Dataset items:
• • • • •
Lemma initialLoop_some (existing : list Vec3) :
  forall remaining c p c',
    initialLoop Math_cos Math_sin rnd remaining st gridSize existing c
      = (Some p, c') ->
    withinMap p /\ vy p = 0.5 /\ extraClear p (terrainObstacles st) = true.
Proof.
  induction remaining as [ | r IH ]; intros c p c' H;
    cbn [initialLoop] in H.
  - discriminate.
  - pose proof (generateRandomPosition_withinMap Math_cos Math_sin rnd
                  (terrainObstacles st) gridSize 5 300 existing c)
      as [ W Y ].
    destruct (generateRandomPosition Math_cos Math_sin rnd gridSize existing
                5 300 (terrainObstacles st) c) as [ cand c1 ].
    simpl in W, Y.
    destruct (extraClear cand (terrainObstacles st)) eqn:X; [ | eauto ].
    injection H as <- <-. auto.
Qed.

End Positions.

(** C4 (as the code has it). For every level, store and random draws,
    every position [generateEnemies] returns lies within
    [[-mapSize/2 + 2, mapSize/2 - 2]] on both axes ([mapSize] = 100),
    except the positions of the safe-zone fallback (offset from the zone
    centre, or the zone centre itself), which a tank or a turret gets
    under an active safe zone and which pass no boundary check. *)
Theorem generateEnemies_positions (Math_cos Math_sin : Q -> Q)
    (rnd : nat -> Q) (lvl : Z) (playerPosition : Vec3) (st : GameState)
    (c : nat) :
  Forall (fun e =>
            withinMap (position e) \/
            (safeZoneActive st = true /\ zoneBound (type e) = true /\
             safeZoneFallbackPosition Math_cos Math_sin st (position e)))
         (fst (generateEnemies Math_cos Math_sin rnd lvl playerPosition
                 st c)).
Proof.
  unfold generateEnemies. destruct (lvl =? 1)%Z.
  - destruct (initialLoop Math_cos Math_sin rnd 30 st (levelGridSize lvl)
                [playerPosition] c) as [ [ p | ] c1 ] eqn:I; simpl.
    + apply initialLoop_some in I. constructor; [ left; apply I | constructor ].
    + constructor; [ left | constructor ].
      apply isWithinMapBoundaries_iff. reflexivity.
  - apply enemyLoop_Forall. intros. apply enemyStep_position.
Qed.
• • • • •
Task brief: Precisely as given, transcribe all of the entries above.

Expected answer:
Lemma initialLoop_some (existing : list Vec3) :
  forall remaining c p c',
    initialLoop Math_cos Math_sin rnd remaining st gridSize existing c
      = (Some p, c') ->
    withinMap p /\ vy p = 0.5 /\ extraClear p (terrainObstacles st) = true.
Proof.
  induction remaining as [ | r IH ]; intros c p c' H;
    cbn [initialLoop] in H.
  - discriminate.
  - pose proof (generateRandomPosition_withinMap Math_cos Math_sin rnd
                  (terrainObstacles st) gridSize 5 300 existing c)
      as [ W Y ].
    destruct (generateRandomPosition Math_cos Math_sin rnd gridSize existing
                5 300 (terrainObstacles st) c) as [ cand c1 ].
    simpl in W, Y.
    destruct (extraClear cand (terrainObstacles st)) eqn:X; [ | eauto ].
    injection H as <- <-. auto.
Qed.

End Positions.

(** C4 (as the code has it). For every level, store and random draws,
    every position [generateEnemies] returns lies within
    [[-mapSize/2 + 2, mapSize/2 - 2]] on both axes ([mapSize] = 100),
    except the positions of the safe-zone fallback (offset from the zone
    centre, or the zone centre itself), which a tank or a turret gets
    under an active safe zone and which pass no boundary check. *)
Theorem generateEnemies_positions (Math_cos Math_sin : Q -> Q)
    (rnd : nat -> Q) (lvl : Z) (playerPosition : Vec3) (st : GameState)
    (c : nat) :
  Forall (fun e =>
            withinMap (position e) \/
            (safeZoneActive st = true /\ zoneBound (type e) = true /\
             safeZoneFallbackPosition Math_cos Math_sin st (position e)))
         (fst (generateEnemies Math_cos Math_sin rnd lvl playerPosition
                 st c)).
Proof.
  unfold generateEnemies. destruct (lvl =? 1)%Z.
  - destruct (initialLoop Math_cos Math_sin rnd 30 st (levelGridSize lvl)
                [playerPosition] c) as [ [ p | ] c1 ] eqn:I; simpl.
    + apply initialLoop_some in I. constructor; [ left; apply I | constructor ].
    + constructor; [ left | constructor ].
      apply isWithinMapBoundaries_iff. reflexivity.
  - apply enemyLoop_Forall. intros. apply enemyStep_position.
Qed.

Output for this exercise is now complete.